Work required »
Count every line below that contains "SubmitConnect", then state the total with no other output.

Stored records:
□ □ □ □ □
(* ===== verification/WifiSetup.v ===== *)
(** * The WiFi setup: the [WifiSetup] component

    [WifiSetup] ([installer/frontend/src/components/WifiSetup.tsx])
    scans the networks at mount ([scanNetworks] on [/api/wifi/scan]),
    lets the user pick one and type its password, and posts them to
    [/api/wifi/connect] ([handleConnect]). On success it calls the
    [onConnected] callback of the App. The network list is whatever the
    server sent as [data.networks]. *)

From Stdlib Require Import String Ascii List ZArith Lia Bool.
From S2P Require Import Prelude JsString JsNumber JsObject Json Ui TsTypes.
Import ListNotations.
Open Scope string_scope.
Open Scope yolab_scope.

(** [networks] is the value of [data.networks] ([None] is [undefined]);
    [selectedNetwork] the [network.ssid] clicked. *)
Record wifi_state : Type := mkWifi {
  networks : option json;
  selectedNetwork : option json;
  password : string;
  connecting : bool;
  scanning : bool
}.

Definition wifi_init : wifi_state := mkWifi (Some (JArr [])) (Some (JStr "")) "" false false.

(** The handler suspended on a request: [scanNetworks] or [handleConnect]. *)
Inductive wifi_k : Type :=
| KScan
| KConnect.

Inductive wifi_event : Type :=
| ClickNetwork (i : nat)
| EditPassword (v : string)
| SubmitConnect
| ClickRescan.

(** The render: the [ssid] of each network, whether the password field
    shows, and the [disabled] flags of the two buttons. *)
Record wifi_view : Type := mkWifiView {
  ssids : list (option json);
  password_shown : bool;
  connect_disabled : bool;
  rescan_disabled : bool
}.

Section WifiSetup.
Context (E : engine_texts).

Definition set_scanning (s : wifi_state) (b : bool) : wifi_state :=
  mkWifi (networks s) (selectedNetwork s) (password s) (connecting s) b.

Definition set_connecting (s : wifi_state) (b : bool) : wifi_state :=
  mkWifi (networks s) (selectedNetwork s) (password s) b (scanning s).

(** [scanNetworks], up to its [await fetch]. *)
Definition scanNetworks (s : wifi_state) : wifi_state * outputs wifi_k :=
  (set_scanning s true, send (mkRequest "GET" "/api/wifi/scan" None) KScan).

(** [scanNetworks] after the request settles. *)
Definition scanNetworks_then (s : wifi_state) (res : http_result)
    : js_result (wifi_state * outputs wifi_k) :=
  let fail e := Ok (set_scanning s false,
                    show ("Failed to scan networks: " ++ error_string E e) MError) in
  match res with
  | NetworkError => fail FetchFailed
  | Response false _ => fail (NewError "Failed to scan networks")
  | Response true None => fail BadJson
  | Response true (Some data) =>
      match get_prop data "networks" with
      | Ok ns => Ok (mkWifi ns (selectedNetwork s) (password s) (connecting s) false, no_outputs)
      | Throw e => fail (JsError e)
      | Unmodelled u => Unmodelled u
      end
  end.

(** [handleConnect], up to its [await fetch]. *)
Definition handleConnect (s : wifi_state) : wifi_state * outputs wifi_k :=
  if negb (truthy (selectedNetwork s)) then (s, show "Please select a network" MWarning)
  else (set_connecting s true,
        send (mkRequest "POST" "/api/wifi/connect"
                (Some (json_stringify
                         (JObj ((match selectedNetwork s with
                                 | Some n => [("ssid", n)] | None => [] end) ++
                                [("password", JStr (password s))])%list))))
             KConnect).

(** [handleConnect] after the request settles. *)
Definition handleConnect_then (s : wifi_state) (res : http_result)
    : js_result (wifi_state * outputs wifi_k) :=
  let fail e := Ok (set_connecting s false,
                    show ("Connection failed: " ++ error_string E e) MError) in
  match res with
  | NetworkError => fail FetchFailed
  | Response true _ => Ok (set_connecting s false, call_back)
  | Response false None => fail BadJson
  | Response false (Some err) =>
      match get_prop err "detail" with
      | Ok detail => fail (NewError (if truthy detail then template detail else "Failed to connect"))
      | Throw e => fail (JsError e)
      | Unmodelled u => Unmodelled u
      end
  end.

(** [networks.map(network => ... network.ssid ...)] *)
Fixpoint network_ssids (xs : list json) : js_result (list (option json)) :=
  match xs with
  | [] => Ok []
  | x :: xs' => n <- get_prop x "ssid" ;; ns <- network_ssids xs' ;; Ok (n :: ns)
  end.

(** The render of lines 70-128. *)
Definition render_wifi (s : wifi_state) : js_result wifi_view :=
  match networks s with
  | Some (JArr xs) =>
      ns <- network_ssids xs ;;
      Ok (mkWifiView ns (truthy (selectedNetwork s))
            (connecting s || negb (truthy (selectedNetwork s))) (scanning s))
  | _ => Throw TypeError
  end.

Definition wifi_enabled (s : wifi_state) (e : wifi_event) : bool :=
  match render_wifi s with
  | Ok v =>
      match e with
      | ClickNetwork i => match nth_error (ssids v) i with Some _ => true | None => false end
      | EditPassword _ => password_shown v
      | SubmitConnect => negb (connect_disabled v)
      | ClickRescan => negb (rescan_disabled v)
      end
  | _ => false
  end.

Definition wifi_user (s : wifi_state) (e : wifi_event) : js_result (wifi_state * outputs wifi_k) :=
  match e with
  | ClickNetwork i =>
      match render_wifi s with
      | Ok v =>
          match nth_error (ssids v) i with
          | Some n => Ok (mkWifi (networks s) n (password s) (connecting s) (scanning s), no_outputs)
          | None => Ok (s, no_outputs)
          end
      | _ => Ok (s, no_outputs)
      end
  | EditPassword v =>
      Ok (mkWifi (networks s) (selectedNetwork s) v (connecting s) (scanning s), no_outputs)
  | SubmitConnect => Ok (handleConnect s)
  | ClickRescan => Ok (scanNetworks s)
  end.

Definition wifi_answer (s : wifi_state) (k : wifi_k) (res : http_result)
    : js_result (wifi_state * outputs wifi_k) :=
  match k with
  | KScan => scanNetworks_then s res
  | KConnect => handleConnect_then s res
  end.

(** Mounting: the initial state, then [useEffect(() => scanNetworks(), [])]. *)
Definition wifi_setup : component wifi_state wifi_event wifi_k :=
  mkComponent (scanNetworks wifi_init) wifi_enabled wifi_user wifi_answer.

End WifiSetup.

(** ** The requests in flight *)

Definition is_scan (k : wifi_k) : bool := match k with KScan => true | KConnect => false end.
Definition is_connect (k : wifi_k) : bool := match k with KConnect => true | KScan => false end.

Section Flags.
Context (E : engine_texts).

(** A continuation lowers its own flag, leaves the other one, and sends
    nothing. *)
Lemma wifi_answer_shape (s s' : wifi_state) (k : wifi_k) (res : http_result) (o : outputs wifi_k) :
  wifi_answer E s k res = Ok (s', o) ->
  sent o = [] /\
  scanning s' = (if is_scan k then false else scanning s) /\
  connecting s' = (if is_connect k then false else connecting s).
Proof.
  destruct k; cbn; [unfold scanNetworks_then | unfold handleConnect_then];
    destruct res as [|[] [d|]]; cbn;
    repeat match goal with
           | |- context [match get_prop ?d ?p with _ => _ end] => destruct (get_prop d p)
           end; intros H; inv H; auto.
Qed.

Lemma render_wifi_ok (s : wifi_state) (v : wifi_view) :
  render_wifi s = Ok v ->
  connect_disabled v = connecting s || negb (truthy (selectedNetwork s)) /\
  rescan_disabled v = scanning s.
Proof.
  unfold render_wifi. destruct (networks s) as [[| | | |xs|]|]; try discriminate.
  destruct (network_ssids xs); cbn; intros H; inv H; auto.
Qed.

Lemma wifi_user_shape (s s' : wifi_state) (e : wifi_event) (o : outputs wifi_k) :
  wifi_enabled s e = true -> wifi_user s e = Ok (s', o) ->
  b2n (scanning s) + count_k is_scan (sent o) = b2n (scanning s') /\
  b2n (connecting s) + count_k is_connect (sent o) = b2n (connecting s').
Proof.
  unfold wifi_enabled, wifi_user. intros Hen Hu.
  destruct (render_wifi s) as [v| |] eqn:Hr; try discriminate.
  destruct (render_wifi_ok _ _ Hr) as [Hc Hs].
  destruct e as [i|p| |].
  - destruct (nth_error (ssids v) i); inv Hu; cbn; lia.
  - inv Hu. cbn. lia.
  - rewrite Hc in Hen. unfold handleConnect in Hu.
    destruct (connecting s), (truthy (selectedNetwork s)); cbn in Hen, Hu; try discriminate.
    inv Hu. cbn. split; lia.
  - rewrite Hs in Hen. unfold scanNetworks in Hu. destruct (scanning s) eqn:Hsc; cbn in Hen;
      try discriminate.
    inv Hu. cbn. split; cbn; lia.
Qed.

(** C8: in every run of the WiFi setup, exactly one scan is in flight
    while [scanning] is set and none otherwise, and exactly one connect
    while [connecting] is set: the disabled buttons keep two scans or
    two connects from overlapping, and every [finally] clears its flag. *)
Theorem wifi_requests_in_flight (w : world wifi_state wifi_k) :
  reachable (wifi_setup E) w ->
  count_k is_scan (in_flight w) = b2n (scanning (wstate w)) /\
  count_k is_connect (in_flight w) = b2n (connecting (wstate w)).
Proof.
  intros Hw. split; revert w Hw; apply flag_count_invariant; try reflexivity.
  - intros s u s' o Hen Hu. exact (proj1 (wifi_user_shape _ _ _ _ Hen Hu)).
  - intros s k res s' o Ha Hk. destruct (wifi_answer_shape _ _ _ _ _ Ha) as (-> & -> & _).
    destruct k; cbn in *; [rewrite (Hk eq_refl) |]; reflexivity.
  - intros s u s' o Hen Hu. exact (proj2 (wifi_user_shape _ _ _ _ Hen Hu)).
  - intros s k res s' o Ha Hk. destruct (wifi_answer_shape _ _ _ _ _ Ha) as (-> & _ & ->).
    destruct k; cbn in *; [| rewrite (Hk eq_refl)]; reflexivity.
Qed.

End Flags.

(** A scan that lists one network, a click on it and a submit: the
    connect request is the one request in flight. *)
Definition home_scan : http_result :=
  Response true (Some (JObj [("networks", JArr [JObj [("ssid", JStr "home")]])])).

Definition connect_events : list (event (U:=wifi_event)) :=
  [Answer 0 home_scan; User (ClickNetwork 0); User SubmitConnect].

Definition after_connect : world wifi_state wifi_k :=
  match run (wifi_setup sample_engine) (initial_world (wifi_setup sample_engine)) connect_events with
  | Some w => w
  | None => initial_world (wifi_setup sample_engine)
  end.

Lemma wifi_requests_in_flight_witness :
  connecting (wstate after_connect) = true /\ count_k is_connect (in_flight after_connect) = 1.
Proof.
  assert (Hr : run (wifi_setup sample_engine) (initial_world (wifi_setup sample_engine))
                 connect_events = Some after_connect) by (vm_compute; reflexivity).
  pose proof (wifi_requests_in_flight sample_engine after_connect
                (run_reachable _ _ _ _ (reach_init _) Hr)) as [_ H].
  assert (Hc : connecting (wstate after_connect) = true) by (vm_compute; reflexivity).
  rewrite Hc in H. exact (conj Hc H).
Defined.

(** ** Typed answers

    The code keeps what [/api/wifi/scan] sends as [data.networks] in
    [useState<Network[]>]. When the scan answers conform to that type,
    the render never throws and shows a string [ssid] per network. *)

(** [interface Network { ssid: string; signal: string; security: string }] *)
Definition Network : ts_type :=
  TInterface [("ssid", false, TString); ("signal", false, TString); ("security", false, TString)].

(** The body of a successful scan, as [setNetworks(data.networks)] reads it. *)
Definition ScanResponse : ts_type := TInterface [("networks", false, TArray Network)].

(** The answers the code's types promise: a successful scan carries a
    [ScanResponse]; the other answers are read defensively. *)
Definition wifi_typed (k : wifi_k) (res : http_result) : bool :=
  match k, res with
  | KScan, Response true (Some data) => has_type ScanResponse data
  | _, _ => true
  end.

Definition networks_typed (s : wifi_state) : bool :=
  match networks s with Some v => has_type (TArray Network) v | None => false end.

Section TypedWifi.
Context (E : engine_texts).

Lemma network_ssids_typed (xs : list json) :
  forallb (has_type Network) xs = true ->
  exists ns, network_ssids xs = Ok ns /\ Forall string_value ns.
Proof.
  induction xs as [|x xs IH]; cbn [network_ssids forallb]; [eauto|].
  intros H. apply andb_true_iff in H as [Hx Hxs].
  destruct (get_prop_string _ x "ssid" Hx (or_introl eq_refl)) as (n & -> & Hn).
  destruct (IH Hxs) as (ns & -> & Hns). cbn. eauto.
Qed.

Lemma render_wifi_typed (s : wifi_state) :
  networks_typed s = true ->
  exists v, render_wifi s = Ok v /\ Forall string_value (ssids v).
Proof.
  unfold networks_typed, render_wifi. destruct (networks s) as [v|]; [|discriminate].
  intros H. destruct (has_type_array _ _ H) as (xs & -> & Hxs).
  destruct (network_ssids_typed xs Hxs) as (ns & -> & Hns). cbn. eauto.
Qed.

Lemma wifi_user_typed (s s' : wifi_state) (e : wifi_event) (o : outputs wifi_k) :
  networks_typed s = true -> wifi_user s e = Ok (s', o) -> networks_typed s' = true.
Proof.
  intros Hs. destruct e as [i|p| |]; cbn.
  - destruct (render_wifi s); try destruct (nth_error _ i); intros H; inv H; exact Hs.
  - intros H. inv H. exact Hs.
  - unfold handleConnect. destruct (negb _); intros H; inv H; exact Hs.
  - intros H. inv H. exact Hs.
Qed.

Lemma wifi_answer_typed (s s' : wifi_state) (k : wifi_k) (res : http_result) (o : outputs wifi_k) :
  networks_typed s = true -> wifi_typed k res = true -> wifi_answer E s k res = Ok (s', o) ->
  networks_typed s' = true.
Proof.
  intros Hs Ht. destruct k; cbn; [unfold scanNetworks_then | unfold handleConnect_then].
  - destruct res as [|[] [data|]]; cbn; try (intros H; inv H; exact Hs).
    change (has_type ScanResponse data = true) in Ht.
    destruct (get_prop_field _ data "networks" _ Ht (or_introl eq_refl)) as (x & -> & Hx).
    intros H. inv H. exact Hx.
  - destruct res as [|[] [d|]]; cbn;
      repeat match goal with
             | |- context [match get_prop ?d ?p with _ => _ end] => destruct (get_prop d p)
             end; intros H; inv H; exact Hs.
Qed.

(** C13: when every successful scan answers with the type the code
    declares, the WiFi setup never crashes: in every typed run its
    render succeeds and each network it lists shows a string [ssid]. *)
Theorem wifi_render_safe (w : world wifi_state wifi_k) :
  reachable_typed (wifi_setup E) wifi_typed w ->
  exists v, render_wifi (wstate w) = Ok v /\ Forall string_value (ssids v).
Proof.
  intros Hw. apply render_wifi_typed.
  revert w Hw. apply (typed_state_invariant (wifi_setup E) wifi_typed (fun s => networks_typed s = true)).
  - reflexivity.
  - intros s u s' o Hs _ Hu. exact (wifi_user_typed _ _ _ _ Hs Hu).
  - intros s k res s' o Hs Ht Ha. exact (wifi_answer_typed _ _ _ _ _ Hs Ht Ha).
Qed.

End TypedWifi.

(** A scan that lists one network with the three fields of [Network]. *)
Definition typed_scan : http_result :=
  Response true (Some (JObj [("networks", JArr [JObj [("ssid", JStr "home"); ("signal", JStr "80");
                                                       ("security", JStr "WPA2")]])])).

Definition after_typed_scan : world wifi_state wifi_k :=
  match run_typed (wifi_setup sample_engine) wifi_typed (initial_world (wifi_setup sample_engine))
          [Answer 0 typed_scan; User (ClickNetwork 0)] with
  | Some w => w
  | None => initial_world (wifi_setup sample_engine)
  end.

Lemma wifi_render_safe_witness :
  exists v, render_wifi (wstate after_typed_scan) = Ok v /\
            Forall string_value (ssids v).
Proof.
  assert (Hr : run_typed (wifi_setup sample_engine) wifi_typed (initial_world (wifi_setup sample_engine))
                 [Answer 0 typed_scan; User (ClickNetwork 0)] = Some after_typed_scan)
    by (vm_compute; reflexivity).
  exact (wifi_render_safe sample_engine after_typed_scan
           (run_typed_reachable _ _ _ _ _ (typed_init _ _) Hr)).
Defined.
□ □ □ □ □
Task answer »
4